Cumulative incidence function all-cause failure (N = 84) was 18% at 2.8 years. The diagnoses for failed cases were infection (6 cases), mechanical failure (1 case), and persistent pain (1 case). The mechanical failure was due to loosening of the femoral component requiring femoral only revision. No follow-up cases (N = 44) demonstrated evidence of loosening at the MTC-RHK interface, median follow-up time of 3.82 years. Mean range-of-motion was 0°-120°. Mean PROs were 61.4 for Knee Injury Osteoarthritis Outcome Score for Joint Replacement, 41.2 for PROMIS Mental Health, and 47.9 for PROMIS Physical Health. Patient Acceptable Symptom State was attained by 68% of follow-up cases and 75% reported moderate or better improvement in their quality of life after their RHK.
RHK with MTC augmentation did not reveal any cases of loosening of the MTC with only 1 case of femoral loosening.
III.
旋转铰链膝关节(RHK)植入物是一种高度受限的假体,设计用于膝关节置换术中膝关节严重不稳定的病例。RHK系统通常采用胫骨干骺端锥体(MTC)进行增强。本研究调查了采用MTC增强的RHK的结构稳定性和患者报告结局(PRO)。
2016年至2021年在一家机构识别出所有使用MTC的RHK。患者返回进行影像学评估、体格检查和PRO评估。共识别出84个膝关节(80例患者),44例(43例患者)在RHK手术后随访超过2年。构建累积发病率函数曲线,失败定义为随后的翻修。PRO包括关节置换的膝关节损伤骨关节炎结局评分和患者报告结局测量信息系统(PROMIS)-10。收集患者可接受症状状态和术后改善评分。

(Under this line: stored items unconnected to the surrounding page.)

(** * NestTask offline resilience layer: a shallow embedding

    The development follows the repository file by file:
    - [JS]             the fragments of JavaScript the sources rely on
                       (values and truthiness, errors, string tests,
                       settled / pending promises);
    - [Operations]     [useOperations] of src/hooks/useData.ts (second part):
                       the pending-operations queue;
    - [OfflineStorage] src/utils/offlineStorage.ts over a model of IndexedDB;
    - [ServiceWorker]  public/service-worker.js over a model of CacheStorage;
    - [Pwa]            the keep-alive loop and the reinstall throttle of the
                       PWA utilities;
    - [UseData]        the [useData] hook of src/hooks/useData.ts. *)

From stdpp Require Import gmap strings list fin_maps pretty.

Local Open Scope string_scope.
Local Open Scope list_scope.
Local Open Scope Z_scope.

(* ===================================================================== *)
(** * JavaScript fragments *)
(* ===================================================================== *)

Module JS.

(** Primitive values stored in record fields.  Numbers are integers. *)
Inductive Value : Type :=
| VUndefined
| VNull
| VBool (b : bool)
| VNum (n : Z)
| VStr (s : string).

#[global] Instance Value_eq_dec : EqDecision Value.
Proof. solve_decision. Defined.

(** [ToBoolean]: what [if (v)] and [!v] test. *)
Definition truthy (v : Value) : bool :=
  match v with
  | VUndefined | VNull => false
  | VBool b => b
  | VNum n => negb (n =? 0)
  | VStr s => negb (String.eqb s "")
  end.

(** [obj.field] on an object that may lack the field. *)
Definition field (o : gmap string Value) (f : string) : Value :=
  default VUndefined (o !! f).

(** Thrown values: the constructor tested by [instanceof] and the
    [message]. *)
Inductive ErrorClass : Type :=
| ErrorC
| TypeErrorC
| DOMExceptionC (name : string).

Record Error : Type := mkError { err_class : ErrorClass; err_message : string }.

Definition instanceofTypeError (e : Error) : bool :=
  match err_class e with TypeErrorC => true | _ => false end.

(** [s.startsWith(t)] *)
Definition startsWith (s t : string) : bool := String.prefix t s.

(** [s.includes(t)] *)
Fixpoint includes (s t : string) : bool :=
  String.prefix t s ||
  match s with
  | EmptyString => false
  | String _ s' => includes s' t
  end.

(** State of a promise once the event loop has run dry: it settled one
    way or the other, or no callback ever settled it. *)
Inductive Promise (A : Type) : Type :=
| Resolved (a : A)
| Rejected (e : Error)
| Pending.
Arguments Resolved {A} a.
Arguments Rejected {A} e.
Arguments Pending {A}.

(** [resolve(a)] and [reject(e)] of a promise executor: only the first
    call settles the promise. *)
Definition resolve {A} (a : A) (p : Promise A) : Promise A :=
  match p with Pending => Resolved a | _ => p end.
Definition reject {A} (e : Error) (p : Promise A) : Promise A :=
  match p with Pending => Rejected e | _ => p end.

End JS.

(* ===================================================================== *)
(** * List facts shared by the modules *)
(* ===================================================================== *)

Lemma filter_ext_in {A} (P Q : A → Prop)
    `{!∀ x, Decision (P x), !∀ x, Decision (Q x)} (l : list A) :
  (∀ x, x ∈ l → P x ↔ Q x) → filter P l = filter Q l.
Proof.
  induction l as [|a l IH]; intros Hext; [done|].
  rewrite !filter_cons.
  rewrite IH by (intros x Hx; apply Hext; by right).
  apply decide_ext, Hext. by left.
Qed.

Lemma NoDup_fmap_inj_on {A B} (f : A → B) (l : list A) (a b : A) :
  NoDup (f <$> l) → a ∈ l → b ∈ l → f a = f b → a = b.
Proof.
  induction l as [|x l IH]; [by inversion 2|].
  rewrite fmap_cons, NoDup_cons, !elem_of_cons.
  intros [Hx Hnd] [->|Ha] [->|Hb] Hf; auto.
  - exfalso. apply Hx. rewrite Hf. by apply list_elem_of_fmap_2.
  - exfalso. apply Hx. rewrite <- Hf. by apply list_elem_of_fmap_2.
Qed.

(* ===================================================================== *)
(** * src/hooks/useData.ts, [useOperations] *)
(* ===================================================================== *)

Module Operations.
Import JS.

Inductive OperationType : Type := OpCreate | OpUpdate | OpDelete.

Inductive EntityType : Type := task | routine | course | teacher.

Definition entityName (e : EntityType) : string :=
  match e with
  | task => "task" | routine => "routine"
  | course => "course" | teacher => "teacher"
  end.

(** The [RequestInit] built for each call. *)
Inductive Method : Type := POST | PUT | DELETE.
Record RequestInit : Type :=
  { method : Method; headers : list (string * string); body : option string }.

(** What [await fetch(...)] gives: a response carrying an HTTP status,
    or a thrown error. *)
Record Response : Type := { status : Z }.
Definition ok (r : Response) : bool := (200 <=? status r) && (status r <=? 299).

Inductive FetchResult : Type :=
| Fulfilled (response : Response)
| Thrown (error : Error).

Section Queue.
(** [payload : any]; [JSON.stringify] is taken total on the payloads
    the queue holds. *)
Context {Payload : Type}.
Variable JSON_stringify : Payload → string.

Record Operation : Type :=
  { op_id : string;
    op_type : OperationType;
    endpoint : string;
    payload : Payload;
    timestamp : Z;
    userId : string }.

Variable entityType : EntityType.
Variable user : string.

(** [const operationStore = new Map<string, Operation[]>()] *)
Local Abbreviation OperationStore := (gmap string (list Operation)).

(** React state of one hook instance. *)
Record Hook : Type :=
  { pendingOperations : list Operation; isExecuting : bool }.

Definition hasPendingOperations (h : Hook) : bool :=
  negb (length (pendingOperations h) =? 0)%nat.

Definition getStoreKey : string := entityName entityType +:+ "_" +:+ user.

(** [operationStore.get(storeKey) || []] *)
Definition stored (store : OperationStore) : list Operation :=
  default [] (store !! getStoreKey).

Definition loadOperations (store : OperationStore) (h : Hook) : Hook :=
  {| pendingOperations := stored store; isExecuting := isExecuting h |}.

(** [saveOperation], with the generated id and the clock reading passed
    in. *)
Definition saveOperation (operationId : string) (now : Z)
    (ty : OperationType) (ep : string) (pl : Payload)
    (store : OperationStore) (h : Hook) : OperationStore * Hook :=
  let fullOperation :=
    {| op_id := operationId; op_type := ty; endpoint := ep; payload := pl;
       timestamp := now; userId := user |} in
  (<[getStoreKey := stored store ++ [fullOperation]]> store,
   {| pendingOperations := pendingOperations h ++ [fullOperation];
      isExecuting := isExecuting h |}).

Definition buildInit (operation : Operation) : RequestInit :=
  {| method := match op_type operation with
               | OpCreate => POST | OpUpdate => PUT | OpDelete => DELETE
               end;
     headers := [("Content-Type", "application/json")];
     body := match op_type operation with
             | OpDelete => None
             | _ => Some (JSON_stringify (payload operation))
             end |}.

(** Observable steps of a pass. *)
Inductive Event : Type :=
| EvFetch (operation : Operation) (init : RequestInit) (result : FetchResult)
| EvRemove (operation : Operation)
| EvConsoleLog (operation : Operation)
| EvConsoleError (error : Error) (operation : Operation).

(** The test of the inner [catch]:
    [error instanceof TypeError && error.message.includes('network')]. *)
Definition isNetworkError (error : Error) : bool :=
  instanceofTypeError error && includes (err_message error) "network".

(** The inner [catch] block: log, then decide whether to [break]. *)
Definition catchInner (error : Error) (operation : Operation)
    : list Event * bool :=
  ([EvConsoleError error operation], isNetworkError error).

Section Pass.
(** The network, as one execution pass meets it. *)
Variable fetch : string → RequestInit → FetchResult.

(** One iteration of the [for] loop.  The boolean is [true] when the
    iteration ends in [break]. *)
Definition iteration (store : OperationStore) (operation : Operation)
    : OperationStore * list Event * bool :=
  let init := buildInit operation in
  let result := fetch (endpoint operation) init in
  match result with
  | Fulfilled response =>
      if ok response then
        let currentOperations := stored store in
        let updatedOperations :=
          filter (λ op, op_id op ≠ op_id operation) currentOperations in
        (<[getStoreKey := updatedOperations]> store,
         [EvFetch operation init result; EvRemove operation;
          EvConsoleLog operation],
         false)
      else
        let error :=
          mkError ErrorC
            ("Failed to execute operation. Status: "
               +:+ pretty (status response)) in
        let '(log, brk) := catchInner error operation in
        (store, EvFetch operation init result :: log, brk)
  | Thrown error =>
      let '(log, brk) := catchInner error operation in
      (store, EvFetch operation init result :: log, brk)
  end.

(** [for (const operation of pendingOperations) { ... }] *)
Fixpoint walk (store : OperationStore) (ops : list Operation)
    : OperationStore * list Event :=
  match ops with
  | [] => (store, [])
  | operation :: rest =>
      let '(store1, evs, brk) := iteration store operation in
      if brk then (store1, evs)
      else let '(store2, evs2) := walk store1 rest in (store2, evs ++ evs2)
  end.

(** [executeOperation]: guard, walk, reload, clear the flag. *)
Definition executeOperation (store : OperationStore) (h : Hook)
    : OperationStore * Hook * list Event :=
  if (length (pendingOperations h) =? 0)%nat || isExecuting h then
    (store, h, [])
  else
    let '(store', evs) := walk store (pendingOperations h) in
    let h' := loadOperations store' h in
    (store',
     {| pendingOperations := pendingOperations h'; isExecuting := false |},
     evs).

End Pass.

(** ** Reading a trace *)

(** Operations whose remote call was made, in order. *)
Definition fetched (tr : list Event) : list Operation :=
  omap (λ ev, match ev with EvFetch o _ _ => Some o | _ => None end) tr.

(** Operations a trace mentions at all. *)
Definition event_operation (ev : Event) : Operation :=
  match ev with
  | EvFetch o _ _ | EvRemove o | EvConsoleLog o | EvConsoleError _ o => o
  end.


(** ** Outcome of the remote call of an operation *)

Section Outcome.
Variable fetch : string → RequestInit → FetchResult.

Definition outcome (operation : Operation) : FetchResult :=
  fetch (endpoint operation) (buildInit operation).

Definition succeeds (operation : Operation) : bool :=
  match outcome operation with
  | Fulfilled response => ok response
  | Thrown _ => false
  end.

Definition stops (operation : Operation) : bool :=
  match outcome operation with
  | Fulfilled _ => false
  | Thrown error => isNetworkError error
  end.

(** The operations the loop reaches: up to and including the first one
    that ends in [break]. *)
Fixpoint reached (ops : list Operation) : list Operation :=
  match ops with
  | [] => []
  | operation :: rest =>
      operation :: (if stops operation then [] else reached rest)
  end.

(** The operations of a list whose call does not succeed. *)
Definition failed (ops : list Operation) : list Operation :=
  filter (λ o, succeeds o = false) ops.

End Outcome.

(** ** Facts about one execution pass *)

Section Facts.
Variable fetch : string → RequestInit → FetchResult.

(** The error the inner [catch] receives when the call did not succeed. *)
Definition caught (operation : Operation) : Error :=
  match outcome fetch operation with
  | Fulfilled response =>
      mkError ErrorC
        ("Failed to execute operation. Status: " +:+ pretty (status response))
  | Thrown error => error
  end.

Lemma iteration_success store operation :
  succeeds fetch operation = true →
  iteration fetch store operation =
    (<[getStoreKey :=
         filter (λ op, op_id op ≠ op_id operation) (stored store)]> store,
     [EvFetch operation (buildInit operation) (outcome fetch operation);
      EvRemove operation; EvConsoleLog operation],
     false).
Proof.
  unfold succeeds, iteration, outcome.
  destruct (fetch _ _) as [response|error]; [|done].
  by intros ->.
Qed.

2.8年时全因失败的累积发病率函数(N = 84)为18%。失败病例的诊断为感染(6例)、机械性失败(1例)和持续性疼痛(1例)。机械性失败是由于股骨部件松动,仅需进行股骨翻修。在中位随访时间3.82年时,没有随访病例(N = 44)显示MTC-RHK界面有松动迹象。平均活动范围为0°-120°。关节置换的膝关节损伤骨关节炎结局评分的平均PRO为61.4,PROMIS心理健康评分为41.2,PROMIS身体健康评分为47.9。68%的随访病例达到患者可接受症状状态,75%的患者报告RHK术后生活质量有中度或更好改善。
采用MTC增强的RHK未发现MTC松动病例,仅1例股骨松动。